Conflict and Change
August 21, 2012
From Maxwell Perspective...
Conflict and Change
The latest edition of Lou Kriesberg’s classic text examines new evidence on how to wage conflicts less destructively.
Lou Kriesberg (left) and Bruce Dayton, co-authors of the fourth edition of Constructive Conflicts: From Es-calation to Resolution.
That social conflict should be seen as a fact of life is one of the core ideas in Louis Kriesberg and Bruce W. Dayton's Constructive Conflicts: From Escalation to Resolution - published in its fourth edition by Rowman & Littlefield in January after three previous editions with Kriesberg as sole author.
Equally important are their assertions that conflicts are waged with varying degrees of destructiveness; that they involve a complex array of deeply held beliefs; that there's always hope, even for intractable fights; and that they move through stages: escalation, de-escalation, settlement, and transformation.
"Conflicts are never static," Kriesberg explains. "But how can we take advantage of opportunities for positive conflict transformation during times of transition?" The new edition takes a fresh look at this, considering how to build peace in the wake of violence.
Kriesberg, who is Maxwell Professor Emeritus of Social Conflict Studies, has been an active and productive scholar for more than 60 years. According to Dayton, Kriesberg is particularly well-suited to conflict studies' eclectic approach. His insights are drawn from practice and research in many disciplines, such as sociology, psychology, and political science.
Kriesberg was founding director of Maxwell's Program for the Advancement of Research on Conflict and Collaboration (PARCC). He's also been president of the Society for the Study of Social Problems, won the Peace and Justice Studies Association award, and edited Peace and Conflict Studies and theOxford International Encyclopedia of Peace. He is now writing a book on alternative American foreign policy undertakings.
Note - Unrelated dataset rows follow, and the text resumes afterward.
(* ===== verification/RouteEditorProofs.v ===== *)
(** The editor of advanced custom routes is right: what it saves, what moving
    and reordering routes do, the keys of the rows, templates, converters and
    the inputs of a route. *)
From S2P Require Import Prelude JsNumber JsCollections Json AdvancedCustom AdvancedCustomText AdvancedCustomTextProofs RouteEditor.
Import AdvancedCustom Routes AdvancedCustomText ConfigText RouteEditor.

Module RouteEditing.

(** ** Rows and routes *)

Definition fixed (r : AdvancedCustomRoute) : Prop := normalizeAdvancedCustomRoute r = r.
Lemma routes_fixed d : Forall fixed (routes d).
Proof. apply Forall_forall. intros r Hr. by eapply normalized_fixed. Qed.
Lemma routes_with_config l d : routes (with_config (config_of l) d) = map normalizeAdvancedCustomRoute l.
Proof. done. Qed.
Lemma routes_set l d : Forall fixed l -> routes (with_config (config_of l) d) = l.
Proof. intros H. rewrite routes_with_config. apply map_id_on. intros r Hr. rewrite Forall_forall in H. by apply H. Qed.
Lemma normalizedConfig_routes d : normalizedConfig d = config_of (routes d).
Proof. unfold normalizedConfig, routes. unfold normalizeAdvancedCustomConfig. done. Qed.

Lemma catch_all_models r : fixed r -> isCatchAllRoute r = true <-> route_models r = [].
Proof.
  intros H. unfold isCatchAllRoute, route_models. rewrite <-H. unfold normalizeAdvancedCustomRoute. cbn [models].
  destruct (normalizeAdvancedCustomRouteModels (models r)) as [|m ms] eqn:E; [done|].
  split; [done|]. intros H'. pose proof (route_models_fixed (models r)) as Hf. rewrite E in Hf. congruence.
Qed.

Lemma allRouteRows_length d : length (allRouteRows d) = length (routes d).
Proof. unfold allRouteRows. by rewrite length_imap. Qed.
Lemma row_routes d : map row_route (allRouteRows d) = routes d.
Proof.
  unfold allRouteRows. change (map row_route) with (fmap (M := list) row_route). rewrite fmap_imap.
  rewrite (imap_ext _ (const id) _) by done. by rewrite imap_const, list_fmap_id.
Qed.
Lemma str_or_nonempty a b : b <> [] -> str_or a b <> [].
Proof. unfold str_or. by destruct a. Qed.
Lemma row_lookup d i r : allRouteRows d !! i = Some r ->
  routes d !! i = Some (row_route r) /\ row_index r = i /\ routeKey r <> [].
Proof.
  unfold allRouteRows. rewrite list_lookup_imap. intros (y & Hy & ->)%fmap_Some. simpl.
  split_and!; [done..|]. do 3 apply str_or_nonempty. apply str_or_nonempty. discriminate.
Qed.
Lemma row_at d i r : routes d !! i = Some r -> exists x, allRouteRows d !! i = Some x /\ row_route x = r.
Proof. intros H. unfold allRouteRows. rewrite list_lookup_imap, H. simpl. by eexists. Qed.
Lemma row_indices d : map row_index (allRouteRows d) = seq 0 (length (routes d)).
Proof.
  unfold allRouteRows. change (map row_index) with (fmap (M := list) row_index). rewrite fmap_imap.
  rewrite (imap_ext _ (fun j _ => j) _) by done. rewrite (imap_seq_0 _ id). apply list_fmap_id.
Qed.
Lemma row_indices_NoDup d : NoDup (map row_index (allRouteRows d)).
Proof. rewrite row_indices. apply NoDup_ListNoDup, seq_NoDup. Qed.
Lemma row_position d a x c : allRouteRows d = a ++ x :: c -> row_index x = length a.
Proof. intros H. apply (row_lookup d). by rewrite H, list_lookup_middle. Qed.

(** The dialog whose rows are rearranged. *)
Definition rearranged (l : list row) (d : dialog) : dialog := replaceRoutes (map row_route l) (map routeKey l) d.
Lemma rearranged_routes l d : l ≡ₚ allRouteRows d -> routes (rearranged l d) = map row_route l.
Proof.
  intros Hl. unfold rearranged, replaceRoutes.
  change (routes (with_config (config_of (map row_route l)) d) = map row_route l). apply routes_set.
  rewrite Forall_forall. intros r (x & -> & Hx)%elem_of_map. rewrite Hl in Hx.
  pose proof (routes_fixed d) as H. rewrite Forall_forall in H. apply H. rewrite <-row_routes.
  apply elem_of_map. by exists x.
Qed.

(** ** Rows of a path *)

Abbreviation rows_of := (of_key row_path).
Lemma rows_of_app p l k : rows_of p (l ++ k) = rows_of p l ++ rows_of p k.
Proof. apply bfilter_app. Qed.
Lemma rows_of_same p x l : row_path x = p -> rows_of p (x :: l) = x :: rows_of p l.
Proof. intros H. unfold of_key. simpl. by rewrite bool_decide_true. Qed.
Lemma rows_of_other p x l : row_path x <> p -> rows_of p (x :: l) = rows_of p l.
Proof. intros H. unfold of_key. simpl. by rewrite bool_decide_false. Qed.
Lemma elem_of_rows_of p x l : x ∈ rows_of p l <-> x ∈ l /\ row_path x = p.
Proof. unfold of_key. by rewrite elem_of_bfilter, bool_decide_eq_true. Qed.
Dayton, a practitioner of public policy dispute resolution who serves as associate director of Maxwell's Moynihan Institute of Global Affairs, has researched identity-based conflicts and the work of unofficial intermediaries in conflict transformation for many years. With Kriesberg he is investigating non-provocative Asia-Pacific defense strategies, "spoilers" (those who undermine peace efforts to prevent political gain), and the relationship between collaboration and conflict. In 2009 Kriesberg and Dayton co-edited Conflict Transformation and Peacebuilding: Moving from Violence to Sustainable Peace (Routledge), examining why violent opposition movements sometimes turn to constructive conflict management.
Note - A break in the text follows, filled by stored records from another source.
Lemma aligned_new d : aligned (with_new_keys (length (routes d)) d).
Proof.
  split; cbn.
  - by rewrite length_map, length_seq.
  - apply route_keys_NoDup.
  - eapply Forall_impl; [apply new_keys_known|]. intros k (m & -> & Hm). exists m. split; [done|]. simpl in Hm |- *. lia.
Qed.
Lemma aligned_shown d : aligned d -> shown_keys d = routeKeys d.
Proof.
  intros [Hl _ Hk]. unfold shown_keys. apply list_eq. intros i.
  change (map routeKey) with (fmap (M := list) routeKey). unfold allRouteRows. rewrite list_lookup_fmap, list_lookup_imap.
  destruct (routes d !! i) as [r|] eqn:Er.
  - destruct (lookup_lt_is_Some_2 (routeKeys d) i) as [k Ek]; [rewrite Hl; by eapply lookup_lt_Some|].
    rewrite Ek. cbn. f_equal. rewrite Forall_forall in Hk.
    destruct (Hk k ltac:(by eapply list_elem_of_lookup_2)) as (n & -> & _). done.
  - rewrite (lookup_ge_None_2 (routeKeys d)); [done|]. rewrite Hl. by apply lookup_ge_None.
Qed.
Lemma aligned_rearranged l d : aligned d -> l ≡ₚ allRouteRows d -> aligned (rearranged l d).
Proof.
  intros Ha Hl. pose proof (aligned_shown d Ha) as Hs. destruct Ha as [H1 H2 H3].
  assert (map routeKey l ≡ₚ routeKeys d) as Hp by (rewrite <-Hs; by apply Permutation_map).
  split.
  - rewrite rearranged_routes by done. cbn. by rewrite !length_map.
  - cbn. by rewrite Hp.
  - cbn. by rewrite Hp.
Qed.
Lemma aligned_append p d : aligned d -> aligned (append_route p d).
Proof.
  intros [H1 H2 H3].
  assert (routeKeys (append_route p d) = routeKeys d ++ [route_key (S (routeKeyCounter d))]) as Ek by done.
  assert (routeKeyCounter (append_route p d) = routeKeyCounter d + 1) as Ec by done.
  assert (routes (append_route p d) = map normalizeAdvancedCustomRoute (routes d ++ [route_for p])) as Er by done.
  split; rewrite ?Ek, ?Ec, ?Er.
  - rewrite length_map, !length_app, H1. done.
  - apply NoDup_app. split_and!; [done| |apply NoDup_singleton].
    intros k Hk ->%list_elem_of_singleton. rewrite Forall_forall in H3. destruct (H3 _ Hk) as (n & E%route_key_inj & Hn). lia.
  - apply Forall_app. split.
    + eapply Forall_impl; [exact H3|]. intros k (n & -> & Hn). exists n. split; [done|lia].
    + constructor; [|constructor]. eexists. split; [done|lia].
Qed.
Lemma without_index_spec {A} i (l : list A) : without_index i l = delete i l.
Proof.
  assert (forall n (k : list A), (List.filter (fun x : nat * A => negb (Nat.eqb x.1 (n + i))) (imap (fun j x => (n + j, x)) k)).*2 = delete i k) as H.
  { revert l. induction i as [|i IH]; intros l n k; destruct k as [|x k]; try done; cbn [imap List.filter].
    - cbn [fst]. rewrite Nat.eqb_refl. cbn [negb]. rewrite bfilter_id; [|].
      + change (delete 0 (x :: k)) with k. apply list_eq. intros j. rewrite list_lookup_fmap, list_lookup_imap.
        by destruct (k !! j).
      + intros y (j & z & -> & _)%elem_of_lookup_imap. cbn. apply negb_true_iff, Nat.eqb_neq. simpl. lia.
    - cbn [fst]. rewrite (proj2 (Nat.eqb_neq (n + 0) (n + S i))) by lia. cbn [negb]. csimpl.
      change (delete (S i) (x :: k)) with (x :: delete i k). f_equal. rewrite <-(IH k (S n) k).
      f_equal. rewrite (filter_ext (fun y : nat * A => negb (Nat.eqb y.1 (n + S i))) (fun y => negb (Nat.eqb y.1 (S n + i))))
        by (intros y; do 2 f_equal; lia). f_equal. apply imap_ext. intros j y _. cbn. f_equal. lia. }
  apply (H 0 l).
Qed.
Lemma delete_beyond {A} i (l : list A) : length l <= i -> delete i l = l.
Proof.
  revert i. induction l as [|x l IH]; intros [|i] H; simpl in H; try done; try lia.
  change (delete (S i) (x :: l)) with (x :: delete i l). f_equal. apply IH. lia.
Qed.
Lemma removeRoute_routes i d : routes (removeRoute i d) = delete i (routes d).
Proof.
  change (routes (removeRoute i d)) with (map normalizeAdvancedCustomRoute (without_index i (routes d))).
  rewrite without_index_spec. apply map_id_on. intros r Hr.
  pose proof (routes_fixed d) as H. rewrite Forall_forall in H. apply H.
  by eapply elem_of_sublist, sublist_delete.
Qed.
Lemma aligned_remove i d : aligned d -> aligned (removeRoute i d).
Proof.
  intros [H1 H2 H3].
  assert (routeKeys (removeRoute i d) = delete i (routeKeys d)) as Ek by apply without_index_spec.
  assert (routeKeyCounter (removeRoute i d) = routeKeyCounter d) as Ec by done.
  split; rewrite ?Ek, ?Ec, ?removeRoute_routes.
  - destruct (decide (i < length (routes d))) as [Hi|Hi].
    + rewrite !length_delete by (apply lookup_lt_is_Some; lia). by rewrite H1.
    + rewrite !delete_beyond by lia. done.
  - eapply sublist_NoDup; [exact H2|apply sublist_delete].
  - eapply sublist_Forall; [apply sublist_delete|exact H3].
Qed.
Lemma aligned_update i patch d : aligned d -> aligned (updateRoute i patch d).
Proof.
  intros [H1 H2 H3]. split; [|done..]. unfold updateRoute, update_routes. rewrite routes_with_config, length_map, length_alter.
  exact H1.
Qed.
Lemma aligned_same d d' : routes d' = routes d -> routeKeys d' = routeKeys d -> routeKeyCounter d' = routeKeyCounter d ->
  aligned d -> aligned d'.
Proof. intros Hr Hk Hc [H1 H2 H3]. split; by rewrite ?Hr, ?Hk, ?Hc. Qed.
Lemma length_normalized l : length (default [] (advanced_routes (normalizeAdvancedCustomConfig (config_of l)))) = length l.
Proof. cbn. apply length_map. Qed.
(** New keys for a new configuration. *)
Lemma aligned_config c d n : n = length (default [] (advanced_routes (normalizeAdvancedCustomConfig c))) ->
  aligned (with_new_keys n (with_config c d)).
Proof. intros ->. apply (aligned_new (with_config c d)). Qed.

Section Reached.
Context (new_URL : jsstr -> option URL).

Lemma switch_cases t d d' : switchTab new_URL (Some t) d = Some d' ->
  (exists text err tb, d' = with_tab tb (with_json text err d)) \/
  (exists c err, check_json new_URL (jsonText d) = Some (inr c) /\ activeTab d = TabJson /\
     d' = with_tab t (with_new_keys (length (default [] (advanced_routes (normalizeAdvancedCustomConfig c))))
            (with_config (normalizeAdvancedCustomConfig c) (with_json (jsonText d) err d)))).
Proof.
  unfold switchTab. case_bool_decide as Ht.
  - intros [= <-]. left. case_bool_decide; [by eexists _, _, _|]. exists (jsonText d), (jsonError d), t. by destruct d.
  - unfold parseJsonEditorConfig. intros (r & (r' & Hr & ->)%fmap_Some & ->)%fmap_Some.
    destruct r' as [m|c].
    + left. exists (jsonText d), m, (activeTab d). by destruct d.
    + right. by exists c, [].
Qed.
Lemma template_cases d : applySelectedTemplate d = d \/
  exists o, selectedTemplate d = Some o /\
    let c := replaceAdvancedCustomForwardingRoutes (normalizedConfig d) (map (set_models []) (default [] (advanced_routes o.2.2))) in
    exists s text k, applySelectedTemplate d = with_template k false (with_expanded s (with_json text []
      (with_new_keys (length (default [] (advanced_routes c))) (with_config c d)))) /\ text = stringifyAdvancedCustomConfig c.
Proof.
  unfold applySelectedTemplate. destruct (selectedTemplate d) as [o|]; [|by left]. right. exists o. split; [done|].
  by eexists _, _, _.
Qed.

Lemma save_cases d d' out : saveConfig new_URL d = Some (d', out) ->
  exists err, d' = with_json (jsonText d) err d.
Proof.
  unfold saveConfig. case_bool_decide.
  - unfold parseJsonEditorConfig. intros (r & (r' & Hr & ->)%fmap_Some & E)%fmap_Some.
    destruct r'; injection E as -> ->; by eexists.
  - intros [= E]. exists (jsonError d). destruct (validationError _ _); injection E as <- <-; by destruct d.
Qed.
“State interests can conflict with what NGOs are doing.”
— Louis Kriesberg Constructive Conflicts, meanwhile, is both a core text
for students of conflict studies and a handbook for those who
practice conflict resolution.Described as "landmark" and
"foundational" by sociologist Beth Roy of the University of
California, Berkeley, and as a "classic study" by Georgetown's
Chester A. Crocker, the book synthesizes decades of empirical
analysis and numerous case studies about conflicts waged throughout
the world, in Northern Ireland, Israel/Palestine, and South Africa.
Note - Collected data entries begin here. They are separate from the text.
(* ===== verification/Playground.v ===== *)
(** The chat playground (src/web/src/features/playground): messages and their
    versions, think tags, streaming and finalisation, timing, the operations on
    a conversation, request payloads and the reading of stream events.

    Three things come from outside: the clock (Date.now(), the argument [now]),
    the identifiers of the nanoid package (the supply [ids], of which the
    operations take the next ones), and the translation function of i18next
    ([t]). *)
From S2P Require Import Prelude JsNumber Json.

Inductive MessageRole := role_user | role_assistant | role_system.
Inductive MessageStatus := LOADING | STREAMING | COMPLETE | ERROR.

Record MessageVersion := { version_id : jsstr; content : jsstr }.
Record Reasoning := {
  reasoning_content : jsstr; duration : jsnum; reasoning_startedAt : option jsnum;
  reasoning_completedAt : option jsnum; reasoning_durationMs : option jsnum }.
Record Message := {
  message_key : jsstr; from : MessageRole; versions : list MessageVersion;
  createdAt : option jsnum; startedAt : option jsnum; completedAt : option jsnum;
  durationMs : option jsnum; sources : option (list (jsstr * jsstr));
  reasoning : option Reasoning;
  isReasoningStreaming : option bool; isReasoningComplete : option bool;
  isContentComplete : option bool; status : option MessageStatus;
  errorCode : option jsstr }.

#[export] Instance MessageRole_dec : EqDecision MessageRole.
Proof. solve_decision. Defined.
#[export] Instance MessageStatus_dec : EqDecision MessageStatus.
Proof. solve_decision. Defined.

Module Playground.
Definition call (g : nat) (cb : callback) (c : controller) : controller :=
  {| source := source c; generation := generation c; awaiting := awaiting c; opened := opened c;
     closed := closed c; completed := completed c; streaming := streaming c; calls := calls c ++ [(g, cb)] |}.
Definition complete_ (g : nat) (c : controller) : controller :=
  {| source := source c; generation := generation c; awaiting := awaiting c; opened := opened c;
     closed := closed c; completed := g :: completed c; streaming := streaming c; calls := calls c |}.

Definition closeActiveSource (g : nat) (c : controller) : controller :=
  {| source := if bool_decide (source c = Some g) then None else source c;
     generation := generation c; awaiting := awaiting c; opened := opened c; closed := closed c ++ [g];
     completed := completed c;
     streaming := if bool_decide (source c = Some g) then false else streaming c; calls := calls c |}.

(** [isCurrent() && !completed] of request [g]. *)
Definition live (g : nat) (c : controller) : bool :=
  Nat.eqb (generation c) g && bool_decide (source c = Some g) && negb (bool_decide (g ∈ completed c)).

Definition handleError (g : nat) (message : json) (code : option json) (c : controller) : controller :=
  if negb (live g c) then c
  else closeActiveSource g (call g (onError message code) (complete_ g c)).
It also studies struggles in the United States for labor, civil,
and women's rights.
Throughout, the authors offer practical advice that intermediaries, negotiators, combatants, and others can use - not necessarily to end conflicts but transform them from destructive (seemingly zero-sum) to more constructive situations.
For the fourth edition, Kriesberg and Dayton restructured the book, rewrote chapters to make them more accessible, and added up-to-date material. For instance, the Arab Spring - unfolding as the rewrite took shape - illustrates how resistance groups are using social media to organize, mobilize, spread ideas about non-violence, and flatten decision-making processes.
Plus, a new Chapter 10 more thoroughly explores what can happen after a period of violence, when the perceived "end" of a conflict often marks the beginning of a new kind of struggle.
"The field is paying more attention to post-violence recovery," notes Kriesberg. "It's becoming a matter of how to clean up messes." According to Dayton, just 60 percent of civil war settlements succeed worldwide. Those that do often have found ways to institutionalize conflict management, include dissenters in government, and build a civil society.
On this last point, Kriesberg and Dayton observe that the work of building a civil society - educating combatants, organizing elections - is often outsourced these days to nongovernmental organizations (NGOs). "This creates constraints because state interests can conflict with what NGOs are doing," says Kriesberg. Ironically, he says, this new dilemma is born from the successes of conflict studies, a discipline which provides the framework for NGO post-violence operations.
"Semi-formal peace-building groups are necessary because they fill gaps left by government, but they are sometimes viewed warily by official state actors," says Dayton, noting the recent detention in Egypt of members of the International Republican Institute, a democracy-building NGO accused of undermining national stability. "A big challenge for U.S. foreign policy is coordinating with NGOs," Dayton continues. "They create nonhierarchical peace-building situations that can become complicated."
For Kriesberg, constructive transformation often lies in the hands of NGOs, but not necessarily imported ones. "Local NGOs involve a great deal of popular participation in Egypt and Tunisia," he says, "and ultimately it's up to local people to build their government."